Ich habe die preisgünstigsten Shimano-Kettenblätter gekauft, die ich finden konnte. Bevorzugt die aus Stahl, die halten länger.
Den Umwerfer habe ich ein wenig nach unten gestellt und mit der Schraube für den oberen Anschlag begrenzt (der Schalthebel war nur für 3x).
Statt des großen Kettenblattes hatte ich einen Bashguard von NC17.


----------



## Clickschuh (26. September 2017)

Muss ich ein Bashguard montieren? Müsste doch auch ohne gehen? Danke für deine Auskünfte.


----------



## MTB-News.de




----------



## mw.dd (26. September 2017)

Clickschuh schrieb:


> Muss ich ein Bashguard montieren? Müsste doch auch ohne gehen?
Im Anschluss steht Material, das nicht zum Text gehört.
(** * A shallow embedding of [banking_system.py]

    The two classes of the program, [BankAccount] and [BankingSystem], are
    embedded as state-passing functions over an explicit object store.

    - Python objects are mutable and shared: [BankAccount.transfer] receives
      two references that may denote the same object.  Account objects
      therefore live in a store ([heap]) and are named by references
      ([loc]); the dictionary [BankingSystem.accounts] maps account numbers
      to references.
    - A [raise] aborts the call and leaves the store as it is at that point;
      every operation returns its outcome together with the store.
    - [datetime.now()] is an input: each call that reads the clock takes the
      reading(s) as arguments, in the order in which the code reads them.
    - Amounts are exact integers (Python [int]); the rounding of [float]
      amounts is outside the model.
    - NumPy computes where the code calls it: [np.sum] adds a list of
      integers in [int64] and wraps around, [np.mean] divides in
      [float64].  Both are modelled on the lists for which NumPy's result
      does not depend on its choice of array type or of summation order,
      and give [NotModelled] elsewhere.
    - The pickle file is the field [file]: [None] before the first
      [_save_data], afterwards the last dictionary written, by value. *)

From Stdlib Require Import ZArith QArith String Ascii List Lia.
From Stdlib Require SpecFloat.
From stdpp Require Import gmap strings list fin_maps.

#[local] Open Scope Z_scope.
#[local] Open Scope string_scope.

(** ** Clock readings and [strftime] *)

Record datetime := mk_datetime {
  year : nat; month : nat; day : nat;
  hour : nat; minute : nat; second : nat;
  microsecond : nat
}.

Definition digit (n : nat) : ascii := ascii_of_nat (48 + n mod 10).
Klar geht es ohne. Ich hatte aber schon mal Zähne eingebüßt und auch schon mal ein Kettenblatt-Tattoo am Unterschenkel.
Wäre mit einem Bashguard nicht passiert.


----------



## Clickschuh (5. Oktober 2017)

Guten Tag zusammen,

der Umbau auf zweifach ist fertig  das ging wirklich einfacher als gedacht. Letztendlich verbaute ich nun auch ein Bashguard (All Mountain Truvativ), das sieht fast besser aus, ist einfach zu montieren und war preislich noch im Rahmen. Kosten für Kettenblätter und Bashguard 54€. Geht finde ich. Schaltung ist auch eingestellt  Was meint ihr zur höhe vom Umwerfer? Hatte bei der ersten Testfahrt noch etwas das Problem, dass die Kette vom kleinsten Blatt runter gefallen ist. Nach erneuter Einstellung hat soweit alles funktioniert. Hätte den Umwerfer noch gerne etwas tiefer, um mehr Leitblechfläche zu erzielen. Geht sich aber irgendwie dann nach oben nicht mehr aus. Ich hoffe ich kann morgen mal die erste Trailfahrt durchführen und das mal testen 

Merci vielmals an alle die mir Tipps gaben und besonders an mw.dd


----------



## Rockside (5. Oktober 2017)

Der Umwerfer scheint mir für das größere Blatt schon noch etwas zu hoch, wie geht das mit dem kleinen Blatt zusammen?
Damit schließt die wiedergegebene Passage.